- United States
- Va.
- Letter
Dear Members of Congress,
This morning, the Washington Post reported that Trump administration officials have been pressuring the Bureau of Engraving and Printing to design a $250 bill featuring the President’s portrait — in direct violation of federal law, which explicitly prohibits living people from appearing on U.S. currency. No living person has appeared on American money since 1866, when the practice was outlawed.
When Patricia Solimene — the first female director of the Bureau of Engraving and Printing and a 24-year Army veteran — repeatedly told Trump appointees that the proposal was illegal and technically impossible on the required timeline, she was involuntarily reassigned last month.

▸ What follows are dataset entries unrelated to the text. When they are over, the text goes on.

(** The API's SSH session authenticates at the hub.  After the API stored a
    session, the hub's check at any later time accepts a key exactly when its
    fingerprint is the stored one and the tunnel has not expired. *)
Lemma ssh_session_authenticates `{RedisSpec R, !RedisAvailable R} `{Codec} `{SshKeys}
    now now' sid user pk fp expires key (r r1 : R)
    (Hst : TunnelStorage.store_ssh_session now sid user pk fp expires r = (r1, Ok ()))
    (Hdt : dt_ok expires) (Hi : i64_ok (num_seconds (expires - now))) (Hle : now ≤ now') :
  ∃ r2, validate_public_key "session" now' user key sid r1 =
    (r2, Ok ((now' <=? expires) && String.eqb (fingerprint key) fp)).
Proof.
  unfold TunnelStorage.store_ssh_session, TunnelStorage.get_connection,
    TunnelStorage.storage in Hst. inv_io Hst. clear Hio.
  apply (proj1 (set_ex_writes now _ _ _)) in Hst.
  destruct (stored_session_runs now now' sid user user pk fp expires key r1) with (r := r1)
    as (r2 & E2 & _); eauto. rewrite Hst. apply lookup_insert_eq.
Qed.

(** A session grant minted by the API opens the edge's gate for exactly its
    subdomain and token, from the mint until its time to live has passed. *)
Lemma session_grant_roundtrip `{RedisSpec R, !RedisAvailable R} `{Codec}
    now now' sub token user ttl (r r1 : R)
    (Hst : TunnelStorage.store_session_grant now sub token user ttl r = (r1, Ok ()))
    (Hle : now ≤ now') :
  ∃ r2, check_session_grant now' sub token r1 = (r2, Ok (now' <? now + secs ttl)).
Proof.
  unfold TunnelStorage.store_session_grant, TunnelStorage.get_connection,
    TunnelStorage.storage in Hst. inv_io Hst. clear Hio.
  apply (proj1 (set_ex_writes now _ _ _)) in Hst.
  assert (live now r1 !! session_grant_key sub token =
    Some (REntry (RString (json_to_string (TunnelStorage.grant_doc now user)))
            (Some (now + secs ttl)))) as Hk by (rewrite Hst; apply lookup_insert_eq).
  apply (live_later now now') in Hk; [|done]. cbn in Hk.
  enough (runs now' (check_session_grant now' sub token) (live now' r1)
    (bool_decide (is_Some (live now' r1 !! session_grant_key sub token))) (live now' r1)) as Hruns.
  { destruct (Hruns r1 eq_refl) as (r2 & E2 & _). exists r2. rewrite E2, Hk.
    by destruct (now' <? now + secs ttl). }
  unfold check_session_grant, pool_get, query.
  eapply runs_bind; [apply runs_map_err, runs_connect|]. apply runs_map_err, runs_exists.
Qed.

Her goodbye email read: “The buck stopped here.”
Let that sink in. A career public servant and decorated veteran was pushed out of her job for refusing to help the President of the United States break federal law — in order to put his own face on the nation’s money.
This is not a policy disagreement. It is not a difference of interpretation. The law is explicit: only deceased individuals may appear on U.S. currency. The administration’s own appointees knew this. They pressed forward anyway, and removed the official who said no.
This follows the recent announcement that Trump’s signature will replace the U.S. Treasurer’s on $100 bills beginning in June — the first time in 165 years a sitting president’s name has appeared on American currency.
The pattern is clear. American money is being turned into a vehicle for one man’s self-glorification, and the civil servants who stand in the way are being removed.
We demand a full congressional investigation into the reassignment of Director Solimene, legislation explicitly prohibiting the use of federal currency for presidential branding, and accountability for the Treasury appointees who pressured federal employees to violate the law.
“The buck stopped here.” Congress, it now stops with you.